Walk into your local Starbucks or Peet’s and you’ll see a case filled with muffins marketed as breakfast options. Some of them even pretend to be healthy, but we all know that your average muffin is just cake in sheep’s clothing. My feeling is, if it’s cake you want, eat cake! But if you’re looking for a real breakfast option, it’s best to turn to your own kitchen. I recently wrote about quick and healthy breakfast recipe ideas, but I saved my #1 Z-bar-alternative for this post—the homemade muffin!
I try to bake a batch of uber-healthy muffins once every two weeks and throw them in the freezer once they’ve cooled. I always use mini muffin tins so there’s lower potential for half-eaten muffins that end up either as unnecessary calories for the waste-hating-baker or expensive compost.
My kids actually love to eat these puppies straight from the freezer (weirdos). But they also thaw in about a minute in the toaster oven. Freezing soon after baking preserves the moistness, which minimizes crumbs. So whether your children are sitting at the breakfast table waving their muffins maddeningly nowhere near their plates or holding them in their car seats on the way to school, the mess will be less.
That’s my mess-mitigating trick. For the wizardry of boosting the health-factor of your everyday muffin, I looked to the many masterful bakers who happen to be bloggers too. These five recipes take classic muffin and update them with the healthiest possible whole grains, good fats, and minimal sweets for grab-and-go breakfasts that actually fuel your morning.
1. Modern-Day Morning Glory Muffins
The classic everything-but-the-kitchen-sink muffin now includes the kitchen sink. Emptying half the contents of your fresh produce drawer, then shredding all that goodness, baking it up into a delicious muffin, watching your children mow down on it, and loving them yourself is a thing of beauty. I’ve always relied on the classic King Arthur recipe, but I’m flirting with A Teenage Gourmet’s amped-up version of the awesome original. She has somehow managed to work millet, quinoa, flaxseed, and cornmeal into this already-chock-full recipe.
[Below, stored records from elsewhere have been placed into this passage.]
(* ===== verification/Walk.v ===== *)
(** * Reasoning about handlers: postconditions and step relations

    Ways to say something about every handler of the registry.  [post c s Q] is a
    postcondition of the program run alone from [s]; [results P c] one of its result that
    holds whatever other programs do in between; [steps_in R c] says that every atomic step
    of the program is in the relation [R]; [never_panics c] that every one returns.  All are
    closed under sequencing, so that a handler is walked over by tactics. *)

From S2P Require Import Prelude GoLib Store Cmd.

(** ** Postconditions *)

Definition post {S A} (c : cmd S A) (s : S) (Q : A -> S -> Prop) : Prop :=
  forall clock i a i' s', run c clock i s = Ret (a, i', s') -> Q a s'.

Section Post.

Context {S : Type}.

Lemma post_done {A} (a : A) (s : S) (Q : A -> S -> Prop) : Q a s -> post (Done a) s Q.
Proof. by intros HQ clock i a' i' s' [= <- _ <-]. Qed.

Lemma post_crash {A} (s : S) (Q : A -> S -> Prop) : post Crash s Q.
Proof. done. Qed.

Lemma post_bind {A B} (c : cmd S A) (k : A -> cmd S B) s (Q : B -> S -> Prop) :
  post c s (fun a s1 => post (k a) s1 Q) -> post (cbind c k) s Q.
Proof.
  intros H clock i b i' s'. rewrite run_bind.
  destruct (run c clock i s) as [[[a i1] s1]|?| |] eqn:E; try done. by apply (H _ _ _ _ _ E).
Qed.

Lemma post_mono {A} (c : cmd S A) s (P Q : A -> S -> Prop) :
  post c s P -> (forall a s', P a s' -> Q a s') -> post c s Q.
Proof. intros H HPQ clock i a i' s' Hr. by eapply HPQ, H. Qed.

Lemma post_query {B} (f : Time -> S -> B) s (Q : B -> S -> Prop) :
  (forall t, Q (f t s) s) -> post (query f) s Q.
Proof. by intros HQ clock i b i' s' [= <- _ <-]. Qed.

Lemma post_queryP {B} (f : Time -> S -> may_panic B) s (Q : B -> S -> Prop) :
  (forall t b, f t s = Ret b -> Q b s) -> post (queryP f) s Q.
Proof.
  intros HQ clock i b i' s'. cbn. destruct (f (clock i) s) eqn:E; cbn; try done.
  intros [= <- _ <-]. by eapply HQ.
Qed.

Lemma post_update (f : Time -> S -> S) s (Q : unit -> S -> Prop) :
  (forall t, Q tt (f t s)) -> post (update f) s Q.
Proof. by intros HQ clock i [] i' s' [= _ <-]. Qed.

Lemma post_callP {B} (f : Time -> S -> may_panic (B * S)) s (Q : B -> S -> Prop) :
  (forall t b s', f t s = Ret (b, s') -> Q b s') -> post (callP f) s Q.
Proof.
  intros HQ clock i b i' s'. cbn. destruct (f (clock i) s) as [[b1 s1]|?| |] eqn:E; try done.
  intros [= <- _ <-]. by eapply HQ.
Qed.

Lemma post_call {B} (f : Time -> S -> B * S) s (Q : B -> S -> Prop) :
  (forall t b s', f t s = (b, s') -> Q b s') -> post (call f) s Q.
Proof. intros HQ. apply post_callP. intros t b s' [= E]. by eapply HQ. Qed.

Lemma post_steps {A} (P : S -> Prop) (c : cmd S A) s :
  steps_keep P c -> P s -> post c s (fun _ s' => P s').
Proof.
  intros Hk HP clock i. revert i s HP.
  induction c as [x|X f k IH|]; intros i s HP a i' s'; cbn; [by intros [= _ _ <-]| |done].
  destruct Hk as [Hf Hk]. destruct (f (clock i) s) as [[b s1]|?| |] eqn:E; try done.
  apply IH; [done|]. by eapply Hf.
Qed.

End Post.

(** ** Results in any interleaving *)

Fixpoint results {S A} (P : A -> Prop) (c : cmd S A) : Prop :=
  match c with
  | Done a => P a
  | Op _ f k => forall t s b s', f t s = Ret (b, s') -> results P (k b)
  | Crash => True
  end.

Section Results.

Context {S : Type}.

Lemma results_done {A} (P : A -> Prop) a : P a -> results P (Done (S := S) a).
Proof. done. Qed.

Lemma results_crash {A} (P : A -> Prop) : results P (Crash (S := S)).
Proof. done. Qed.

Lemma results_mono {A} (P Q : A -> Prop) (c : cmd S A) :
  results P c -> (forall a, P a -> Q a) -> results Q c.
Proof. induction c as [a|X f k IH|]; cbn; eauto. Qed.

Lemma results_any {A} (c : cmd S A) : results (fun _ => True) c.
Proof. induction c as [a|X f k IH|]; cbn; eauto. Qed.

Lemma results_bind {A B} (P : B -> Prop) (c : cmd S A) (k : A -> cmd S B) :
  results (fun a => results P (k a)) c -> results P (cbind c k).
Proof. induction c as [a|X f k' IH|]; cbn; eauto. Qed.

Lemma results_callP {B} (P : B -> Prop) (f : Time -> S -> may_panic (B * S)) :
  (forall t s b s', f t s = Ret (b, s') -> P b) -> results P (callP f).
Proof. done. Qed.

Lemma results_call {B} (P : B -> Prop) (f : Time -> S -> B * S) :
  (forall t s b s', f t s = (b, s') -> P b) -> results P (call f).
Proof. intros H. apply results_callP. intros t s b s' [= E]. by eapply H. Qed.

Lemma results_query {B} (P : B -> Prop) (f : Time -> S -> B) :
  (forall t s, P (f t s)) -> results P (query f).
Proof. intros H. apply results_callP. by intros t s b s' [= <- _]. Qed.

Lemma results_queryP {B} (P : B -> Prop) (f : Time -> S -> may_panic B) :
  (forall t s b, f t s = Ret b -> P b) -> results P (queryP f).
Proof.
  intros H. apply results_callP. intros t s b s'. destruct (f t s) eqn:E; cbn; try done.
  intros [= <- _]. by eapply H.
Qed.

Lemma results_update (P : unit -> Prop) (f : Time -> S -> S) : P tt -> results P (update f).
Proof. intros H. apply results_callP. by intros t s [] s' _. Qed.

Lemma results_post {A} (P : A -> Prop) (c : cmd S A) s : results P c -> post c s (fun a _ => P a).
Proof.
  intros Hc clock i. revert i s Hc.
  induction c as [x|X f k IH|]; intros i s Hc a i' s'; cbn; [by intros [= <- _ _]| |done].
  destruct (f (clock i) s) as [[b s1]|?| |] eqn:E; try done. by eapply IH, Hc.
Qed.

End Results.

Lemma results_zoom {S T A} (P : A -> Prop) (get : T -> S) (put : S -> T -> T) (c : cmd S A) :
  results P c -> results P (zoom get put c).
Proof.
  induction c as [a|X f k IH|]; cbn; [done| |done]. intros Hf t w b w'.
  destruct (f t (get w)) as [[b1 s1]|?| |] eqn:E; cbn; try done. intros [= <- _]. by eapply IH, Hf.
Qed.

Lemma pstep_at {S A} (pool : list (cmd S A)) j X f k t s b s' :
  pool !! j = Some (Op X f k) -> f t s = Ret (b, s') ->
  pstep (pool, s) t (<[j := k b]> pool, s').
Proof.
  intros E Ef. rewrite (insert_take_drop pool j (k b)) by by eapply lookup_lt_Some.
  rewrite <- (take_drop_middle _ _ _ E) at 1. by constructor.
Qed.

Lemma pstep_inv {S A} (pool pool' : list (cmd S A)) s t s' :
  pstep (pool, s) t (pool', s') ->
  exists i X f k b, pool !! i = Some (Op X f k) /\ f t s = Ret (b, s') /\ pool' = <[i := k b]> pool.
Proof.
  inversion 1 as [pre post X f k s0 t0 b s1 Hf]; subst. exists (length pre), X, f, k, b.
  split; [by apply list_lookup_middle|]. split; [done|].
  rewrite insert_app_r_alt by lia. by rewrite Nat.sub_diag.
Qed.

Lemma psteps_length {S A} (c c' : list (cmd S A) * S) :
  psteps c c' -> length (fst c) = length (fst c').
Proof.
  induction 1 as [|c t c1 c2 Hs _ IH]; [done|]. rewrite <- IH. destruct Hs. cbn.
  by rewrite !length_app.
Qed.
2. Supercharged Blueberry Muffins
I’m always looking for ways to get more Omega-3s into my diet and that of my kids’, so I love the addition of fine milled blueberry flaxseed in Food 52's recipe. Plus, blueberries are a Super Food with plenty of cancer-fighting antioxidants of their own to brag about. So bake up a batch of supercharged blueberry muffins that offer far more nutrition than the sugar-topped cake that used to pass for breakfast food.
3. Bumped-Up Bran Muffins
I think most would agree that bran is to be credited with giving birth to the healthy-baking revolution. We may have moved on to quinoa and millet, but there’s no need to ditch our beloved bran. The original bran muffin turned out to be something of a butter bomb, but Heidi Swanson’s Baby Bran Muffins recipe makes brilliant use of full-fat yogurt for taste and texture kids will like. The best part is that this bran muffin is evolved enough from the ubiquitous 90s-style bricks that we parents can avoid falling into a spiral of daydreaming about the baked-good case at Grunge-era campus coffee shops. We’ll cheers to that!
4. Banana Oat Muffins
This recipe is a real revelation. If you thought that the healthiest ingredient in banana muffins was the banana, think again. Sheena of The Little Red House has brilliantly managed to make the banana component almost an aside, while still bringing out its great flavor (and making use of overripe fruit). She packs flaxseed, almond meal, coconut, rolled oats, whole wheat, and maple syrup into this inspired little powerhouse of a muffin.
5. Green Monster Muffins
Whether you call them Green Monsters or Hulk Food, this recipe for Spinach Quinoa Muffins makes sneaky use of—you guessed it—spinach and quinoa. The recipe was originally posted by Diana at The Chic Life and then adapted to be even healthier by Lisa at Dandy Sugar. We’re grateful for this accidental collaboration, and we heart them both for their role in creating a spinach muffin that nourishes our little super heroes.
Do you have a favorite ultra-healthy muffin recipe? Is there one of these you’re going to try? Let us know!